◆ **What you should do**:
Please copy out all lines of the entries that contain the word "encoding".

◆ **Extracted material**:
(** X5 on a connection that rejects the statement. *)
Lemma fetch_query_error_witness :
  FetchContext (fetchQuery idMapper None) None (Some dbFailing) world0
  = (Some (ErrorString "syntax error"),
     Build_World 0%Z None
       [EvMapper; EvQuery (fst fetchSink) (snd fetchSink)]).
Proof.
  exact (fetch_query_error (fetchQuery idMapper None) None (Some dbFailing)
           dbFailing world0 idMapper discoveredRow 0%Z fetchSink 0%Z
           (ErrorString "syntax error") eq_refl eq_refl eq_refl eq_refl
           eq_refl).
Defined.

(** X6 on a fetch whose accumulator raises on the first of two rows. *)
Lemma fetch_closes_cursor_witness :
  cursorClosed
    (snd (FetchContext
            (fetchQuery idMapper (Some (panickingAccumulator (SInt 0))))
            None (Some (dbOf 2)) world0)) = true.
Proof.
  exact (proj1
           (fetch_closes_cursor
              (fetchQuery idMapper (Some (panickingAccumulator (SInt 0))))
              None (Some (dbOf 2)) world0 idMapper discoveredRow fetchSink
              (rowsOf 2) 0%Z (idMapper_reaches _ 2))).
Defined.

(** X7 on a cursor whose first row does not scan: the accumulator has
    counted nothing. *)
Lemma fetch_scan_failure_witness :
  FetchContext (fetchQuery idMapper (Some countingAccumulator)) None
    (Some (dbWith rowsFailing)) world0
  = (Some (Errorf_w scanMessage scanError),
     Build_World 0%Z
       (Some (Build_Rows [scanInto (SInt 1)] None None None true))
       [EvMapper; EvQuery (fst fetchSink) (snd fetchSink); EvScan 1;
        EvClose]).
Proof.
  exact (proj1
           (fetch_scan_failure
              (fetchQuery idMapper (Some countingAccumulator)) None
              (Some (dbWith rowsFailing)) world0 idMapper discoveredRow
              fetchSink rowsFailing 0%Z (Errorf_w scanMessage scanError)
              (loopWorld
                 (iterate idMapper (Some countingAccumulator)
                    (remaining rowsFailing) discoveredRow 0
                    (cursorWorld world0 fetchSink rowsFailing 0%Z)))
              (idMapper_reaches_with _ rowsFailing) ltac:(discriminate)
              eq_refl)).
Defined.
(** ArrowUp from the entry after [entry], or from an inactive cursor when
    [entry] is the newest, recalls [entry]. *)
Lemma recall_previous (now : str) (v : State) (before after : list str)
    (entry : str) :
  commandHistory v = before ++ entry :: after →
  historyIndex v = (Z.of_nat (length before) + 1)%Z
  ∨ (after = [] ∧ historyIndex v = (-1)%Z) →
  handleKeyDown commands now ArrowUp v
  = setCurrentInput (Some entry) (setHistoryIndex (Z.of_nat (length before)) v).
Proof.
  intros Hhistory Hcursor. unfold handleKeyDown. rewrite Hhistory.
  rewrite length_app. simpl length.
  rewrite (proj2 (Nat.ltb_lt _ _)) by lia.
  replace (if (historyIndex v =? -1)%Z
           then (Z.of_nat (length before + S (length after)) - 1)%Z
           else Z.max 0 (historyIndex v - 1))
    with (Z.of_nat (length before)).
  - by rewrite index_middle.
  - destruct Hcursor as [Hnext|[-> Hinactive]].
    + rewrite (proj2 (Z.eqb_neq _ _)) by lia. lia.
    + rewrite Hinactive. simpl. lia.
Qed.

(** ArrowUp on the oldest entry stays there. *)
Lemma recall_previous_clamped (now : str) (v : State) (after : list str)
    (entry : str) :
  commandHistory v = entry :: after → historyIndex v = 0%Z →
  handleKeyDown commands now ArrowUp v
  = setCurrentInput (Some entry) (setHistoryIndex 0 v).
Proof. intros Hhistory Hcursor. unfold handleKeyDown. by rewrite Hhistory, Hcursor. Qed.
(** Tables 300 and 200 are new: they are appended after table 100 in the
    order in which the updates are listed, under the lock that was
    fetched.  There is no file for table 300: the Rebase fails, and the
    call reports no error. *)
Lemma UpdateManifest_appends_witness :
  ∃ st', UpdateManifest [(300, 3); (100, 1); (200, 2)] (with_manifest (freshSt 4))
         = ((mkManifest "7.18" 999 9
               [mkTableSpec 100 1; mkTableSpec 300 3; mkTableSpec 200 2], None), st') ∧
         upstream (nbs st')
           = mkManifest "7.18" 999 9
               [mkTableSpec 100 1; mkTableSpec 300 3; mkTableSpec 200 2] ∧
         tables (nbs st') = newTableSet.
Proof.
  assert (ranged {[100 := 1; 200 := 2; 300 := 3]} [(300, 3); (100, 1); (200, 2)])
    as Hl.
  { unfold ranged. apply NoDup_Permutation.
    - apply (bool_decide_unpack _). vm_compute. exact I.
    - apply NoDup_map_to_list.
    - intros [h count]. rewrite elem_of_map_to_list.
      rewrite !elem_of_cons, elem_of_nil.
      rewrite !lookup_insert_Some, lookup_singleton_Some. naive_solver. }
  eassert (mm_Fetch (mm_LockForUpdate (world (with_manifest (freshSt 4))))
           = ((true, naming100, None), _)) as HFetch by reflexivity.
  lazymatch type of HFetch with
  | _ = (_, ?w1) =>
      eassert (mm_Update 999 (mkManifest "7.18" 999 9
                                ([mkTableSpec 100 1]
                                   ++ [mkTableSpec 300 3; mkTableSpec 200 2])) w1
               = ((_, None), _)) as HUpdate by reflexivity
  end.
  lazymatch type of HUpdate with
  | _ = (_, ?w2) =>
      eassert (ts_Rebase (tables (nbs (with_manifest (freshSt 4))))
                         ([mkTableSpec 100 1] ++ [mkTableSpec 300 3; mkTableSpec 200 2])
                         w2
               = ((_, _), _)) as HRebase by reflexivity
  end.
  lazymatch type of HRebase with
  | _ = (_, ?w3) =>
      eassert (mm_UnlockForUpdate w3 = (None, _)) as Hunlock by reflexivity
  end.
  epose proof (UpdateManifest_appends {[100 := 1; 200 := 2; 300 := 3]}
                 [(300, 3); (100, 1); (200, 2)] (with_manifest (freshSt 4))
                 true naming100 _ _ _ None _ _ _ _ Hl HFetch) as HX.
  assert (∃ h, h ∈ dom ({[100 := 1; 200 := 2; 300 := 3]} : gmap N N) ∧
               h ∉ name <$> specs (fetched_or_empty (nbs (with_manifest (freshSt 4)))
                                                    true naming100)) as Hnew.
  { exists 200. split; [set_solver|].
    simpl. intros Hin%list_elem_of_singleton. discriminate. }
  destruct (HX Hnew HUpdate HRebase Hunlock) as [HUM _].
  eexists. split; [exact HUM|split; reflexivity].
Defined.

Lemma Commit_calls_witness :
  ∃ st', Commit 1 77 0 onePut = Some ((true, None), st') ∧
         ∃ evs, log st' = [EvLockForUpdate] ++ evs ++ [EvUnlockForUpdate] ∧
                Forall (commit_event 77) evs.
Proof.
  eassert (Commit 1 77 0 onePut = Some ((true, None), _)) as HCommit.
  { vm_compute. reflexivity. }
  eexists. split; [exact HCommit|].
  destruct (Commit_calls _ _ _ _ _ _ HCommit) as [(Hfast & _)|Hslow].
  - vm_compute in Hfast. discriminate.
  - exact Hslow.
Defined.
(** * ScriptHub: the provisioning and execution pipeline of [scripts/newMain.py]

    A shallow embedding of the dependency analysis, dependency checking,
    environment provisioning, installation and execution code of ScriptHub,
    together with the properties its specification states about them and,
    in the last part, further properties of the same code and of the updater
    thread and the script list.

    Conventions.
    - A Python [str] is a Rocq [string], that is a sequence of bytes (the
      UTF-8 encoding of the text).  Byte-wise lexicographic order on UTF-8
      coincides with Python's code-point order, so [sorted] on strings is
      [merge_sort String.le].  White space ([str.strip], [str.split()]) is
      that of [str.isspace], read off the encoding; [str.lower] is modelled
      on the ASCII range.
    - An operation that may raise returns [exc A]: [Ret a] or [Raise msg],
      where [msg] is what [str(e)] gives in the handler.
    - A Qt signal emission is an element of an event trace.  A slot of an
      object of the main thread connected to a signal emitted in the main
      thread runs inside the emission; the signals of a background thread are
      delivered to the main thread in the order of their emission. *)

From Stdlib Require Import Strings.Ascii Strings.String ZArith Lia.
From stdpp Require Import base option list gmap strings sorting.
(** The reviewer after one turn of the loop; the counters play no part. *)
Definition next (r : reviewer) (section : string) : reviewer :=
  fst (review_one prompt (r, Tally 0 0 0 0 0 []) section).

(** The lines printed for a list of sections, in order. *)
Fixpoint trace (r : reviewer) (sections : list string) : list event :=
  match sections with
  | [] => []
  | s :: l => event_of r s :: trace (next r s) l
  end.

(** The reviewer after the whole loop. *)
Definition finish (r : reviewer) (sections : list string) : reviewer :=
  fold_left next sections r.

(** The lines counted by [new_sections] and by the three decisions. *)
Definition is_new (e : event) : bool :=
  match e with New _ => true | Already _ => false end.

Definition is_choice (d : choice) (e : event) : bool :=
  match e, d with
  | New Approved, Approved | New Disapproved, Disapproved
  | New Skipped, Skipped => true
  | _, _ => false
  end.

Definition count_new (d : choice) (es : list event) : nat :=
  length (List.filter (is_choice d) es).

End Trace.

(** The sections for which [review_section] was called. *)
Fixpoint prompted (sections : list string) (lines : list event) : list string :=
  match sections, lines with
  | s :: l, New _ :: es => s :: prompted l es
  | _ :: l, Already _ :: es => prompted l es
  | _, _ => []
  end.

(** The tokens of the text [Json.dump] writes. *)
Definition item_tokens (kv : string * review) : list Json.token :=
  [Json.Str (fst kv); Json.Colon; Json.LBrace;
   Json.Str "status"; Json.Colon; Json.Str (status (snd kv)); Json.Comma;
   Json.Str "preview"; Json.Colon; Json.Str (preview (snd kv)); Json.RBrace].

(** The tokens of the items, a comma between two of them. *)
Fixpoint items_tokens (l : list (string * review)) : list Json.token :=
  match l with
  | [] => []
  | [kv] => item_tokens kv
  | kv :: l' => item_tokens kv ++ Json.Comma :: items_tokens l'
  end.

(** Every character of [s] is of the class [p]. *)
Fixpoint all_of (p : ascii -> bool) (s : string) : bool :=
  match s with
  | EmptyString => true
  | String c s' => p c && all_of p s'
  end.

◆ **Answer area**:
      UTF-8 encoding of the text).  Byte-wise lexicographic order on UTF-8
      that of [str.isspace], read off the encoding; [str.lower] is modelled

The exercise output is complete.